A highwall mining system has recently been developed by Mining Technologies, Inc. and is generally described in, for example, U.S. Pat. Nos. 5,112,111 and 5,261,729 to Addington et al. Highwall mining is particularly useful where the coal seam is located at a significant depth below the surface and the amount of overburden that must be removed to reach the coal makes further strip mining economically unfeasible.
The highwall mining system includes a self-propelled miner or mining machine for cutting material from the seam and a conveyor for conveying the won aggregate material from the mining machine for recovery. The conveyor is formed by a series of individual conveyor units that are coupled or interconnected in series so as to form a train. The last unit of the conveyor train is supported on a launch vehicle anchored to the bench outside the mineral seam. The launch vehicle includes an underlying belly conveyor that receives aggregate material from the last unit of the conveyor train and delivers this material to a discharge conveyor for loading a coal transportation vehicle.
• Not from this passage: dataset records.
Lemma with_literal_inv g s d g1 e l v pd x dt t :
  RdfInv z g s → dict_size (rg_nodes g) < nodeCap_ (graph_ (pgraph g)) → propMark_ (pgraph g) < propCap_ (pgraph g) →
  dict_wf d → id_to_node d = id_to_node (rg_nodes g) ++ [literal_node] → grown (graph_ (pgraph g)) g1 →
  zget (nodes_ g1) (dict_size (rg_nodes g)) = Some e → Rep g1 (spec_addNode s (dict_size (rg_nodes g)) GRAPH_NONE) →
  encode_literal l = Ok v → stored pd v x → pd_wf pd → data_ext (propData_ (pgraph g)) pd →
  lists_below pd (propMark_ (pgraph g) + 1) → zget (id_to_node (rg_nodes g)) dt = Some (iri_node (l_datatype l)) →
  literalNodes g !! (literal_data v, dt) = None →
  RdfInv z (with_literal g d g1 e pd (u32 dt) t x (literal_data v, dt))
    (spec_setNode (spec_addNode s (dict_size (rg_nodes g)) GRAPH_NONE) (dict_size (rg_nodes g)) (propMark_ (pgraph g))).
Proof.
  intros HI Hroom Hproom Hwf Hd Hgr He HR Henc Hst Hpd Hext Hlists Hdt Hmiss.
  pose proof (with_literal_key g s d g1 e l v pd x dt t HI Hroom Hproom Hd Hgr He Henc Hst Hdt) as Hkey.
  pose proof (with_literal_ext g s d g1 e pd (u32 dt) t x (literal_data v, dt) HI Hd Hgr Hext) as He'.
  set (g' := with_literal _ _ _ _ _ _ _ _ _) in *.
  pose proof (ri_mark _ _ _ HI) as Hmark. pose proof (ri_cap _ _ _ HI) as Hcap. pose proof (ri_pmark _ _ _ HI) as Hpm.
  assert (dict_size d = dict_size (rg_nodes g) + 1) as Hsz by (unfold dict_size; rewrite Hd, length_app; simpl; lia).
  assert (small (rg_nodes g')) as Hs by (unfold small; simpl; lia).
  assert (zget (id_to_node d) (dict_size (rg_nodes g)) = Some literal_node) as Hnew by (rewrite Hd; apply zget_app_end).
  assert (∀ id, zget (id_to_node d) id = Some literal_node →
    id = dict_size (rg_nodes g) ∨ zget (id_to_node (rg_nodes g)) id = Some literal_node) as Hold.
  { intros id Hid. pose proof (zget_lt _ _ _ Hid) as Hr. fold (dict_size d) in Hr.
    destruct (decide (id = dict_size (rg_nodes g))) as [->|]; [by left|right].
    by rewrite Hd, zget_app_l in Hid by (unfold dict_size in *; lia). }
  destruct Hgr as [G1 G2 G3 G4 G5 G6]. pose proof HI as [I1 I2 I3 I4 I5 I6 I7 I8 I9 I10 I11 Hcache Hkeys Huniq].
  split; simpl; try done; try lia.
  - rewrite Hmark. by apply rep_setNode.
  - rewrite length_zset. apply I6.
  - intros i ei Hi Hz Hp. destruct (decide (i = nodeMark_ (graph_ (pgraph g)))) as [->|Hne]; [by rewrite Hmark|].
    rewrite zget_zset_ne, G5 in Hz by done. apply (ext_node g g' i); [done|]. by apply (I11 i ei); [lia| |].
  - intros k id. rewrite emplace_lookup.
    assert (zget (id_to_node d) id = Some literal_node ∧ has_key z g' id k ↔
      (id = nodeMark_ (graph_ (pgraph g)) ∧ k = (literal_data v, dt)) ∨ literalNodes g !! k = Some id) as ->.
    { rewrite Hcache. split.
      - intros [Hid Hk]. destruct (Hold id Hid) as [->|Hid'].
        + left. split; [done|]. destruct Hk as [Ek _], Hkey as [Ek' _]. congruence.
        + right. split; [done|]. by apply (key_stable g s g').
      - intros [[-> ->]|[Hid Hk]]; [by rewrite Hmark|].
        split; [by apply (ext_node g g' id)|]. by apply (has_key_ext z g). }
    destruct (literalNodes g !! k) as [id0|] eqn:Hk0.
    + split; [by right|]. intros [[-> ->]|?]; congruence.
    + case_decide as Ek; [subst k; naive_solver|]. naive_solver.
  - intros id [->|Hid]%Hold.
    + exists (literal_data v), dt, (l_datatype l). split; [done|]. by apply (ext_node g g' dt).
    + destruct (Hkeys id Hid) as (data & dt0 & iri & Hk & Hdt0). exists data, dt0, iri. split.
      * by apply (has_key_ext z g).
      * by apply (ext_node g g' dt0).
  - rewrite Hd. apply unique_app; [done|by left].
Qed.
End steps.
In the past, the mining machine adapted for utilization in such a highwall mining system has generally comprised a continuous miner of conventional design. Such a miner is typically of the milling or drum-type that breaks coal through the picking action of bits arranged in a pattern over the surface of a cylindrical drum rotated parallel to the coal face. The drum is mounted on a boom structure or support that raises or lowers so that the rotating drum may be fed or sumped into the coal at the roof line of the cut and then moved down through the solid coal toward the mine bottom or floor of the cut. There a gathering pan, with loading arms, pulls the coal into a self-contained conveyor system for subsequent transfer of the coal from the rear of the miner.
Such a continuous mining machine is particularly useful and efficient in the mining of coal in accordance with room-and-pillar and shortwall mining methods. A conventional continuous miner does, however, have some drawbacks or disadvantages when operating within the scheme of a highwall mining system.
More specifically, as disclosed and discussed in detail in co-pending U.S. patent application Ser. No. 08/328,642, filed Oct. 25, 1994, and entitled "Continuous Miner" (the full disclosure of which is incorporated herein by reference), one important drawback relates to the provision of the gathering mechanism including independent gathering arms that operate on the gathering pan to feed cut coal into the self-contained conveyor system. This is a bulky, space consuming system that is expensive to maintain.
Another drawback relates to utilization of a cylindrical drum that cuts a rectangular opening in the seam. Such an opening leaves a straight, horizontal roof line. As coal is won from the mineral seam, the previous equilibrium of the geologic strata is upset and stresses develop. A straight horizontal roof line is generally not capable of handling or distributing these stresses efficiently and, accordingly, the roof fall risk is significantly increased. While no individuals are underground in the drive cut in the seam by the highwall mining system, such a roof fall would cause production delays and could even limit the depth of mining penetration of any particular drive. Further, a severe roof fall could actually trap the continuous miner and other equipment underground. Accordingly, all possible efforts should be made to minimize the risk of roof fall in any highwall mining operation.
A need is therefore identified for an improved, self-propelled mining apparatus capable of cutting an opening or drive in a seam having a roof line of greater structural integrity and stability.